Ces agents reçoivent également une aide précieuse grâce à des complices basés au Royaume-Uni et aux États-Unis qui leur permettent d'esquiver les vérifications d'identité. Les paiements sont souvent effectués via Transferwise, Payoneer ou même cryptomonnaies afin de dissimuler leurs véritables origines financières liées au régime nord-coréen.

L'augmentation inquiétante des menaces d'extorsion

Depuis octobre 2024, GTIG note une hausse significative dans les menaces d'extorsion perpétrées par ces développeurs nord-coréens. Ces derniers commencent à faire chanter leurs anciens employeurs en menaçant de divulguer du code source ou des données sensibles. Cette agitation coïncide avec un renforcement notable des efforts américains pour contrer ces activités malveillantes.

En décembre dernier, le Bureau américain du Trésor a sanctionné deux ressortissants chinois impliqués dans le blanchiment numérique destiné à financer Pyongyang. De plus, en janvier 2025, deux individus ont été inculpés pour avoir dirigé un programme informatique frauduleux ayant infiltré pas moins de 64 entreprises américaines entre 2018 et 2024.

Cyborgs : Une stratégie bien rodée au-delà du groupe Lazare

La stratégie cybernétique adoptée par la RPDC semble aller bien au-delà du célèbre groupe Lazare. Samczsun, chercheur en sécurité chez Paradigm a averti qu'il existe « un réseau croissant » comprenant plusieurs sous-groupes spécialisés comme TraderTraitor et Applejeus qui utilisent diverses techniques telles que l'ingénierie sociale ou encore les fausses offres d'emploi.

En février dernier, il a été rapporté que Lazarus avait réussi à voler près de 1,4 milliard de dollars auprès de Crypto Exchange Bybit. Ce montant illustre bien comment ces opérations peuvent rapidement devenir très lucratives tout en soulignant la vulnérabilité croissante du secteur crypto face aux cyber-menaces.
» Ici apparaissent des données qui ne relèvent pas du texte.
(* ===== verification/Metrics.v ===== *)
(** * Metrics: the registry and what a scrape reads

    Models src/metrics/metrics_registry.cpp, include/rtc/middlewares/metrics_middleware.hpp
    and the per-event counters of src/application.cpp.  A measurement is a double,
    here the rational it denotes; [+=] on doubles is a parameter ([DoubleAdd]).
    How [operator<<] prints one is in Doubles. *)

From Stdlib Require Import QArith Qround.
From S2P Require Import Prelude Text Json Events Doubles.
Open Scope string_scope.
Open Scope Z_scope.

(** Rounded addition of doubles. *)
Class DoubleAdd := dadd : Q → Q → Q.
(** Rounded division of doubles. *)
Class DoubleDiv := ddiv : Q → Q → Q.

(** ** The registry *)

(** [std::uint64_t] arithmetic. *)
Definition add64 (a b : Z) : Z := (a + b) mod 2 ^ 64.

Global Instance Qle_dec (a b : Q) : Decision (a <= b)%Q.
Proof. destruct (Qlt_le_dec b a); [right; by apply Qlt_not_le|by left]. Defined.

(** The entries of a [std::map] in the order of its keys. *)
Definition key_le {V} (a b : string * V) : Prop := String.leb a.1 b.1 = true.
Global Instance key_le_dec {V} (a b : string * V) : Decision (key_le a b).
Proof. unfold key_le. apply _. Defined.
Definition in_key_order {V} (m : gmap string V) : list (string * V) := merge_sort key_le (map_to_list m).

Module MetricsRegistry.
Section Registry.
Context `{DoubleAdd} {E : Type}.

(* include/rtc/metrics/metrics_registry.hpp:60-65, MetricsRegistry::Histogram *)
Record Histogram := mkHist { sum : Q; count : Z; bounds : list Q; bucket_counts : list Z }.

(** A gauge callback reads the process [E] when it is called. *)
(* include/rtc/metrics/metrics_registry.hpp:71-76, MetricsRegistry *)
Record t := mk {
  counters : gmap string Q; gauges : gmap string Q; gauge_callbacks : gmap string (E → Q);
  histograms : gmap string Histogram }.

Definition empty : t := mk ∅ ∅ ∅ ∅.

(** 0.005, 0.01, 0.025, 0.05, 0.1, 0.25, 0.5, 1, 2.5, 5 and 10 as doubles. *)
(* src/metrics/metrics_registry.cpp:9-16, MetricsRegistry::default_buckets *)
Definition default_buckets : list Q :=
  [5764607523034235 # 1152921504606846976; 5764607523034235 # 576460752303423488;
   3602879701896397 # 144115188075855872; 3602879701896397 # 72057594037927936;
   3602879701896397 # 36028797018963968; 1 # 4; 1 # 2; 1; 5 # 2; 5; 10]%Q.

Definition fresh : Histogram := mkHist 0 0 [] [].

(* src/metrics/metrics_registry.cpp:18-25, MetricsRegistry::histogram_for *)
Definition histogram_for (name : string) (r : t) : Histogram :=
  let h := default fresh (histograms r !! name) in
  match bounds h with
  | [] => mkHist (sum h) (count h) default_buckets (replicate (length default_buckets) 0)
  | _ => h
  end.

(* src/metrics/metrics_registry.cpp:27-30, MetricsRegistry::increment *)
Definition increment (name : string) (amount : Q) (r : t) : t :=
  mk (<[name := dadd (default 0%Q (counters r !! name)) amount]> (counters r)) (gauges r)
    (gauge_callbacks r) (histograms r).

(* src/metrics/metrics_registry.cpp:32-35, MetricsRegistry::set_gauge *)
Definition set_gauge (name : string) (value : Q) (r : t) : t :=
  mk (counters r) (<[name := value]> (gauges r)) (gauge_callbacks r) (histograms r).

(** [std::unique]: of adjacent equal elements the first is kept. *)
Fixpoint unique_after (x : Q) (l : list Q) : list Q :=
  match l with
  | [] => []
  | y :: l => if Qeq_bool x y then unique_after x l else y :: unique_after y l
  end.
Definition unique (l : list Q) : list Q := match l with [] => [] | x :: l => x :: unique_after x l end.

(* src/metrics/metrics_registry.cpp:37-50, MetricsRegistry::register_histogram *)
Definition register_histogram (name : string) (buckets : list Q) (r : t) : t :=
  let buckets := unique (merge_sort Qle buckets) in
  mk (counters r) (gauges r) (gauge_callbacks r)
    (<[name := mkHist 0 0 buckets (replicate (length buckets) 0)]> (histograms r)).

(** The index of the first bound that is not less than the value, or the number
    of bounds. *)
Fixpoint lower_bound (l : list Q) (value : Q) : nat :=
  match l with
  | [] => 0
  | b :: l => if Qle_bool value b then 0 else S (lower_bound l value)
  end.

(** Beyond the last bound there is no bucket to count in. *)
(* src/metrics/metrics_registry.cpp:52-69, MetricsRegistry::observe *)
Definition observe (name : string) (value : Q) (r : t) : t :=
  let h := histogram_for name r in
  let h := mkHist (dadd (sum h) value) (add64 (count h) 1) (bounds h)
             (alter (λ c, add64 c 1) (lower_bound (bounds h) value) (bucket_counts h)) in
  mk (counters r) (gauges r) (gauge_callbacks r) (<[name := h]> (histograms r)).

(* src/metrics/metrics_registry.cpp:71-75, MetricsRegistry::register_gauge_callback *)
Definition register_gauge_callback (name : string) (callback : E → Q) (r : t) : t :=
  mk (counters r) (gauges r) (<[name := callback]> (gauge_callbacks r)) (histograms r).

(* src/metrics/metrics_registry.cpp:77-81, MetricsRegistry::counter *)
Definition counter (name : string) (r : t) : Q := default 0%Q (counters r !! name).

(** ** The exposition *)

Definition nl : string := String "010" "".
Definition quote : string := String "034" "".

(** The running totals of the bucket counts. *)
Fixpoint cumulate (acc : Z) (counts : list Z) : list Z :=
  match counts with
  | [] => []
  | c :: counts => let acc := add64 acc c in acc :: cumulate acc counts
  end.

Definition sample (kind : string) (name : string) (value : Q) : string :=
  "# TYPE " +:+ name +:+ " " +:+ kind +:+ nl +:+ name +:+ " " +:+ Stream.show value +:+ nl.

(* src/metrics/metrics_registry.cpp:100-123, MetricsRegistry::render_prometheus (histogram) *)
Definition render_histogram `{DoubleDiv} (name : string) (h : Histogram) : string :=
  "# TYPE " +:+ name +:+ " histogram" +:+ nl
  +:+ String.concat "" (zip_with (λ b c, name +:+ "_bucket{le=" +:+ quote +:+ Stream.show b +:+ quote +:+ "} "
                                         +:+ to_string c +:+ nl) (bounds h) (cumulate 0 (bucket_counts h)))
  +:+ name +:+ "_bucket{le=" +:+ quote +:+ "+Inf" +:+ quote +:+ "} " +:+ to_string (count h) +:+ nl
  +:+ name +:+ "_sum " +:+ Stream.show (sum h) +:+ nl
  +:+ name +:+ "_count " +:+ to_string (count h) +:+ nl
  +:+ sample "gauge" (name +:+ "_avg")
        (if count h =? 0 then 0%Q else ddiv (sum h) (inject_Z (count h))).

(* src/metrics/metrics_registry.cpp:87-125, MetricsRegistry::render_prometheus *)
Definition render_prometheus `{DoubleDiv} (process : E) (r : t) : string :=
  String.concat "" ((λ nv : string * Q, sample "counter" nv.1 nv.2) <$> in_key_order (counters r))
  +:+ String.concat "" ((λ nv : string * Q, sample "gauge" nv.1 nv.2) <$> in_key_order (gauges r))
  +:+ String.concat "" ((λ nc : string * (E → Q), sample "gauge" nc.1 (nc.2 process)) <$> in_key_order (gauge_callbacks r))
  +:+ String.concat "" ((λ nh : string * Histogram, render_histogram nh.1 nh.2) <$> in_key_order (histograms r)).
End Registry.
Arguments t E : clear implicits.
End MetricsRegistry.

(** ** Producers *)

Module MetricsMiddleware.
(** After a request that took [seconds] and was answered with [code]. *)
(* include/rtc/middlewares/metrics_middleware.hpp:28-41, MetricsMiddleware::after_handle *)
Definition after_handle `{DoubleAdd} {E} (registry : option (MetricsRegistry.t E)) (seconds : Q) (code : Z)
    : option (MetricsRegistry.t E) :=
  match registry with
  | None => None
  | Some r =>
      let r := MetricsRegistry.increment "rtc_http_requests_total" 1 r in
      let r := MetricsRegistry.observe "rtc_http_request_seconds" seconds r in
      Some (if 500 <=? code then MetricsRegistry.increment "rtc_http_5xx_total" 1 r
            else if 400 <=? code then MetricsRegistry.increment "rtc_http_4xx_total" 1 r
            else r)
  end.
End MetricsMiddleware.

Definition event_counter (type : EventType.t) : string :=
  "rtc_domain_event_" +:+ EventType.to_string type +:+ "_total".

(* src/application.cpp:264-268, Application::wire_event_subscribers (metrics) *)
Definition count_event `{DoubleAdd} {E} (event : DomainEvent.t) (r : MetricsRegistry.t E) : MetricsRegistry.t E :=
  MetricsRegistry.increment (event_counter (DomainEvent.type event)) 1
    (MetricsRegistry.increment "rtc_domain_events_total" 1 r).

(** The Prometheus data model admits letters, digits, [_] and [:] in a metric
    name; an event's name has a dot. *)
Definition metric_char (c : ascii) : bool :=
  let n := Ascii.nat_of_ascii c in
  (65 <=? n)%nat && (n <=? 90)%nat || (97 <=? n)%nat && (n <=? 122)%nat
  || (48 <=? n)%nat && (n <=? 57)%nat || (n =? 95)%nat || (n =? 58)%nat.

Lemma event_counter_invalid (type : EventType.t) :
  type ≠ EventType.kCount →
  forallb metric_char (String.list_ascii_of_string (event_counter type)) = false.
Proof. by destruct type. Qed.

(** ** What the histograms mean

    The ledger of a histogram is what it should remember: its bounds and every
    value observed since they were set. *)

Module Ledger.
Section Ledger.
Context `{DoubleAdd} {E : Type}.
Import MetricsRegistry.

(** The calls that write to a registry. *)
Inductive Call :=
  | Increment (name : string) (amount : Q)
  | SetGauge (name : string) (value : Q)
  | Observe (name : string) (value : Q)
  | RegisterHistogram (name : string) (buckets : list Q)
  | RegisterGaugeCallback (name : string) (callback : E → Q).

Definition call (r : MetricsRegistry.t E) (c : Call) : MetricsRegistry.t E :=
  match c with
  | Increment name amount => increment name amount r
  | SetGauge name value => set_gauge name value r
  | Observe name value => observe name value r
  | RegisterHistogram name buckets => register_histogram name buckets r
  | RegisterGaugeCallback name callback => register_gauge_callback name callback r
  end.
Definition run (calls : list Call) : MetricsRegistry.t E := foldl call empty calls.

Definition entry (name : string) (l : list Q * list Q) (c : Call) : list Q * list Q :=
  match c with
  | Observe n v =>
      if decide (n = name) then (match l.1 with [] => default_buckets | bs => bs end, l.2 ++ [v])%list else l
  | RegisterHistogram n bs => if decide (n = name) then (unique (merge_sort Qle bs), []) else l
  | _ => l
  end.
(** The bounds of the histogram and the values observed since they were set. *)
Definition ledger (name : string) (calls : list Call) : list Q * list Q := foldl (entry name) ([], []) calls.

(** How many of [vs] satisfy [P]. *)
Definition tally (P : Q → Prop) `{!∀ v, Decision (P v)} (vs : list Q) : Z := Z.of_nat (length (filter P vs)).

(** A histogram that has seen exactly the values [vs]. *)
Definition agrees (h : Histogram) (vs : list Q) : Prop :=
  count h = Z.of_nat (length vs) ∧ sum h = foldl dadd 0%Q vs ∧ StronglySorted Qlt (bounds h) ∧
  bucket_counts h = (λ i : nat, tally (λ v, lower_bound (bounds h) v = i) vs) <$> seq 0 (length (bounds h)).

Lemma tally_le P `{!∀ v, Decision (P v)} vs : 0 <= tally P vs <= Z.of_nat (length vs).
Proof. unfold tally. pose proof (length_filter P vs). lia. Qed.

Lemma tally_snoc P `{!∀ v, Decision (P v)} vs v :
  tally P (vs ++ [v]) = tally P vs + (if decide (P v) then 1 else 0).
Proof.
  unfold tally. rewrite filter_app, filter_cons, filter_nil, length_app.
  destruct (decide (P v)); simpl; lia.
Qed.

Lemma tally_next (f : Q → nat) k vs :
  tally (λ v, (f v < S k)%nat) vs = tally (λ v, (f v < k)%nat) vs + tally (λ v, f v = k) vs.
Proof.
  induction vs as [|v vs IH] using rev_ind; [done|]. rewrite !tally_snoc, IH.
  repeat case_decide; lia.
Qed.

Lemma tally_iff P Q `{!∀ v, Decision (P v)} `{!∀ v, Decision (Q v)} vs :
  (∀ v, P v ↔ Q v) → tally P vs = tally Q vs.
Proof. intros HPQ. unfold tally. f_equal. f_equal. by apply list_filter_iff. Qed.

Lemma add64_small a b : 0 <= a → 0 <= b → a + b < 2 ^ 64 → add64 a b = a + b.
Proof. intros. apply Z.mod_small. lia. Qed.

Lemma tally_none P `{!∀ v, Decision (P v)} vs : (∀ v, ¬ P v) → tally P vs = 0.
Proof.
  intros Hno. induction vs as [|v vs IH] using rev_ind; [done|].
  by rewrite tally_snoc, IH, decide_False.
Qed.

Lemma tally_add P `{!∀ v, Decision (P v)} vs :
  Z.of_nat (length vs) + 1 < 2 ^ 64 → add64 (tally P vs) 1 = tally P vs + 1.
Proof. intros. pose proof (tally_le P vs). apply add64_small; lia. Qed.

(** Running totals of the bins count what lies at or below each bin. *)
Lemma cumulate_bins (f : Q → nat) vs n k :
  Z.of_nat (length vs) < 2 ^ 64 →
  cumulate (tally (λ v, (f v < k)%nat) vs) ((λ i, tally (λ v, f v = i) vs) <$> seq k n)
  = (λ i, tally (λ v, (f v < S i)%nat) vs) <$> seq k n.
Proof.
  intros Hlen. revert k. induction n as [|n IH]; intros k; [done|]. cbn -[tally add64].
  assert (Hadd : add64 (tally (λ v, (f v < k)%nat) vs) (tally (λ v, f v = k) vs)
                 = tally (λ v, (f v < S k)%nat) vs).
  { rewrite add64_small; [by rewrite tally_next|apply tally_le|apply tally_le|].
    rewrite <- tally_next. pose proof (tally_le (λ v, (f v < S k)%nat) vs). lia. }
  rewrite Hadd. f_equal. apply IH.
Qed.

(** On ascending bounds, a value is in bin [i] or before it iff it is at most
    the [i]-th bound. *)
Lemma lower_bound_spec bs i b v :
  StronglySorted Qlt bs → bs !! i = Some b → (lower_bound bs v < S i)%nat ↔ (v <= b)%Q.
Proof.
  intros Hs. revert i. induction Hs as [|c bs Hs IH Hall]; intros i Hi; [done|]. cbn.
  destruct (Qle_bool v c) eqn:Hv; cbn.
  - apply Qle_bool_iff in Hv. split; [|lia]. intros _.
    destruct i as [|i]; [by simplify_eq/=|].
    assert (Hc : (c < b)%Q) by (eapply Forall_lookup_1; [exact Hall|exact Hi]).
    apply Qlt_le_weak. by apply (Qle_lt_trans _ c).
  - destruct i as [|i]; cbn in Hi.
    + simplify_eq. rewrite <- Qle_bool_iff, Hv. split; [lia|done].
    + rewrite <- (IH i Hi). lia.
Qed.
(* ===== verification/Gauges.v ===== *)
(** * Gauges: what a scrape reads of the process

    Models Application::register_metrics and process_memory_bytes of
    src/application.cpp.  A gauge callback reads components of the process when a
    scrape calls it; what it finds there is its [Process].  The text of
    /proc/self/statm is given, as the file system is. *)

From Stdlib Require Import QArith.
From S2P Require Import Prelude Text Json Events Tracing Jobs Database Connections Presence Metrics Dashboards.
Open Scope string_scope.
Open Scope Z_scope.

(** ** Resident memory *)

(** [%ld] of [fscanf]: blanks, an optional sign and digits; a number that does
    not fit is the nearest [long], as [strtol] gives it. *)
Definition scan_long (s : string) : option (Z * string) :=
  let body := (span isspace s).2 in
  let '(negative, body) :=
    match body with
    | String c r => if code c =? 45 then (true, r) else if code c =? 43 then (false, r) else (false, body)
    | "" => (false, body)
    end in
  let '(ds, rest) := span isdigit body in
  match ds with
  | "" => None
  | _ => let v := if (negative : bool) then - digits_value 0 ds else digits_value 0 ds in
         Some (Z.max int64_min (Z.min int64_max v), rest)
  end.

(** [static_cast<double>] of a signed number. *)
Definition long_to_double (z : Z) : Q := if z <? 0 then (- to_double (- z))%Q else to_double z.

(** [statm] is [None] when the file cannot be opened. *)
(* src/application.cpp:38-51, process_memory_bytes *)
Definition process_memory_bytes (statm : option string) : Q :=
  match statm with
  | None => 0%Q
  | Some text =>
      match scan_long text with
      | None => 0%Q
      | Some (pages, rest) =>
          match scan_long rest with
          | None => 0%Q
          | Some (resident, _) => (long_to_double resident * 4096)%Q
          end
      end
  end.

(** ** The registrations *)

(** The components when a scrape is answered; of the caches, their counters. *)
Record Process := mkProcess {
  p_sessions : SessionManager.t; p_presence : PresenceService.t;
  p_cache_hits : Z; p_cache_misses : Z; p_uptime : Q; p_statm : option string;
  p_executor : BackgroundExecutor.State DomainEvent.t; p_bus : InProcessEventBus.t World;
  p_authz_hits : Z; p_authz_misses : Z; p_tracer : Tracer.t; p_cluster : BusView }.

Section Registration.
Context `{DoubleAdd, DoubleDiv}.

(** The bounds of the upload histogram. *)
Definition upload_bounds : list Q := [1024; 16384; 131072; 1048576; 5242880; 10485760; 26214400]%Q.

Definition count_of (n : nat) : Q := to_double (Z.of_nat n).

(* src/application.cpp:495-559, Application::register_metrics *)
Definition register_metrics : list (@Ledger.Call Process) :=
  [Ledger.RegisterHistogram "rtc_upload_bytes" upload_bounds;
   Ledger.RegisterGaugeCallback "rtc_ws_connections" (λ p, count_of (SessionManager.session_count (p_sessions p)));
   Ledger.RegisterGaugeCallback "rtc_active_users" (λ p, count_of (PresenceService.online_count (p_presence p)));
   Ledger.RegisterGaugeCallback "rtc_cache_hit_ratio" (λ p, hit_ratio (p_cache_hits p) (p_cache_misses p));
   Ledger.RegisterGaugeCallback "rtc_uptime_seconds" p_uptime;
   Ledger.RegisterGaugeCallback "rtc_process_memory_bytes" (λ p, process_memory_bytes (p_statm p));
   Ledger.RegisterGaugeCallback "rtc_background_jobs_pending"
     (λ p, count_of (BackgroundExecutor.pending (p_executor p)));
   Ledger.RegisterGaugeCallback "rtc_event_bus_published_total" (λ p, to_double (InProcessEventBus.published (p_bus p)));
   Ledger.RegisterGaugeCallback "rtc_event_bus_dropped_total" (λ p, to_double (InProcessEventBus.dropped (p_bus p)));
   Ledger.RegisterGaugeCallback "rtc_event_bus_handler_failures_total"
     (λ p, to_double (EventDispatcher.failures (InProcessEventBus.dispatcher (p_bus p))));
   Ledger.RegisterGaugeCallback "rtc_authz_cache_hits_total" (λ p, to_double (p_authz_hits p));
   Ledger.RegisterGaugeCallback "rtc_authz_cache_misses_total" (λ p, to_double (p_authz_misses p));
   Ledger.RegisterGaugeCallback "rtc_spans_started_total" (λ p, to_double (Tracer.started (p_tracer p)));
   Ledger.RegisterGaugeCallback "rtc_spans_exported_total" (λ p, to_double (Tracer.exported (p_tracer p)));
   Ledger.RegisterGaugeCallback "rtc_spans_dropped_total" (λ p, to_double (Tracer.dropped (p_tracer p)));
   Ledger.RegisterGaugeCallback "rtc_cluster_published_total" (λ p, to_double (bus_published (p_cluster p)));
   Ledger.RegisterGaugeCallback "rtc_cluster_received_total" (λ p, to_double (bus_received (p_cluster p)))].

(** After registration the program only counts, observes and sets gauges. *)
Definition recording (c : @Ledger.Call Process) : bool :=
  match c with
  | Ledger.Increment _ _ | Ledger.SetGauge _ _ | Ledger.Observe _ _ => true
  | _ => false
  end.

(** The sizes of the uploads among the calls. *)
Definition uploads (calls : list (@Ledger.Call Process)) : list Q :=
  c ← calls;
  match c with
  | Ledger.Observe name v => if decide (name = "rtc_upload_bytes") then [v] else []
  | _ => []
  end.

(** ** What a scrape finds *)

Lemma callbacks_kept (calls : list (@Ledger.Call Process)) r :
  Forall (λ c, recording c = true) calls →
  MetricsRegistry.gauge_callbacks (foldl Ledger.call r calls) = MetricsRegistry.gauge_callbacks r.
Proof.
  intros Hc. revert r. induction Hc as [|c calls Hr _ IH]; intros r; [done|].
  cbn [foldl]. rewrite IH. by destruct c.
Qed.

Lemma ledger_uploads (calls : list (@Ledger.Call Process)) (l : list Q * list Q) :
  Forall (λ c, recording c = true) calls → l.1 ≠ [] →
  foldl (Ledger.entry "rtc_upload_bytes") l calls = (l.1, l.2 ++ uploads calls)%list.
Proof.
  intros Hc. revert l. induction Hc as [|c calls Hr _ IH]; intros [bs vs] Hbs.
  { cbn. by rewrite app_nil_r. }
  cbn [foldl]. rewrite IH; destruct c; cbn in *; try done; case_decide; cbn; try done.
  - subst. destruct bs; [done|]. cbn. by rewrite <- app_assoc.
  - by destruct bs.
Qed.

Lemma upload_ledger (calls : list (@Ledger.Call Process)) :
  Forall (λ c, recording c = true) calls →
  Ledger.ledger "rtc_upload_bytes" (register_metrics ++ calls) = (upload_bounds, uploads calls).
Proof.
  intros Hc. unfold Ledger.ledger. rewrite foldl_app.
  assert (Hl : foldl (Ledger.entry "rtc_upload_bytes") ([], []) register_metrics = (upload_bounds, []))
    by (by vm_compute).
  rewrite Hl. by rewrite ledger_uploads.
Qed.

Lemma tally_all (P : Q → Prop) `{!∀ v, Decision (P v)} vs :
  Forall P vs → Ledger.tally P vs = Z.of_nat (length vs).
Proof.
  unfold Ledger.tally. induction 1 as [|v vs Hv _ IH]; [done|].
  rewrite filter_cons_True by done. cbn. lia.
Qed.

(** The gauges registered at start-up stay as they are however the program
    counts afterwards, sixteen of them; and as long as no upload exceeds 25 MiB
    the last bound of the upload histogram counts every upload, none being left
    to the infinite bucket alone. *)
Theorem scrape_reads_process (calls : list (@Ledger.Call Process)) :
  Forall (λ c, recording c = true) calls →
  Z.of_nat (length (register_metrics ++ calls)) < 2 ^ 64 →
  let r := Ledger.run (register_metrics ++ calls) in
  let h := default MetricsRegistry.fresh (MetricsRegistry.histograms r !! "rtc_upload_bytes") in
  MetricsRegistry.gauge_callbacks r = MetricsRegistry.gauge_callbacks (Ledger.run register_metrics) ∧
  size (MetricsRegistry.gauge_callbacks r) = 16%nat ∧
  (Forall (λ v, (v <= 26214400)%Q) (uploads calls) →
   last (MetricsRegistry.cumulate 0 (MetricsRegistry.bucket_counts h)) = Some (MetricsRegistry.count h)).
Proof.
  intros Hc Hlen r h.
  assert (Hcb : MetricsRegistry.gauge_callbacks r
                = MetricsRegistry.gauge_callbacks (Ledger.run (E:=Process) register_metrics)).
  { unfold r, Ledger.run. rewrite foldl_app. by apply callbacks_kept. }
  split_and!; [done|rewrite Hcb; by vm_compute|]. intros Hup.
  pose proof (Ledger.run_kept "rtc_upload_bytes" _ Hlen) as Hk.
  pose proof (Ledger.ledger_length "rtc_upload_bytes" (register_metrics ++ calls)) as Hlt.
  rewrite upload_ledger in Hk, Hlt by done. destruct Hk as (Hb & Ha & _). cbn [fst snd] in *.
  fold r h in Hb, Ha. rewrite (Ledger.agrees_cumulate h _ Ha) by lia. rewrite Hb.
  destruct Ha as (-> & _). cbn -[Ledger.tally]. f_equal. by apply tally_all.
Qed.
End Registration.

Module GaugesSample.
#[local] Instance exact : DoubleAdd := Qplus.
#[local] Instance quotient : DoubleDiv := Qdiv.

(** One upload of 26 MiB, which only a raised limit admits, is in no bucket but
    the infinite one. *)
Lemma large_upload_beyond :
  let r := Ledger.run (register_metrics ++ [Ledger.Observe "rtc_upload_bytes" 27262976%Q]) in
  let h := default MetricsRegistry.fresh (MetricsRegistry.histograms r !! "rtc_upload_bytes") in
  last (MetricsRegistry.cumulate 0 (MetricsRegistry.bucket_counts h)) = Some 0 ∧ MetricsRegistry.count h = 1.
Proof. by vm_compute. Qed.

Lemma memory_samples :
  process_memory_bytes (Some "52211 3017 1800 40 0 9000 0") = 12357632%Q ∧
  process_memory_bytes (Some "52211") = 0%Q ∧ process_memory_bytes None = 0%Q.
Proof. by vm_compute. Qed.
End GaugesSample.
L'industrie dépend fortement des talents distants mais manque souvent d'outils adéquats pour détecter ces types d'intrusions nuisibles selon GTIG. Jamie Collier souligne ainsi : « La formation rapide d'un réseau mondial rend leurs opérations continues ».

Ce nouvel éclairage sur les manigances numériques orchestrées depuis Pyongyang jette une ombre préoccupante sur le paysage technologique européen et mondial alors que la lutte contre cette forme moderne de criminalité est loin d'être terminée.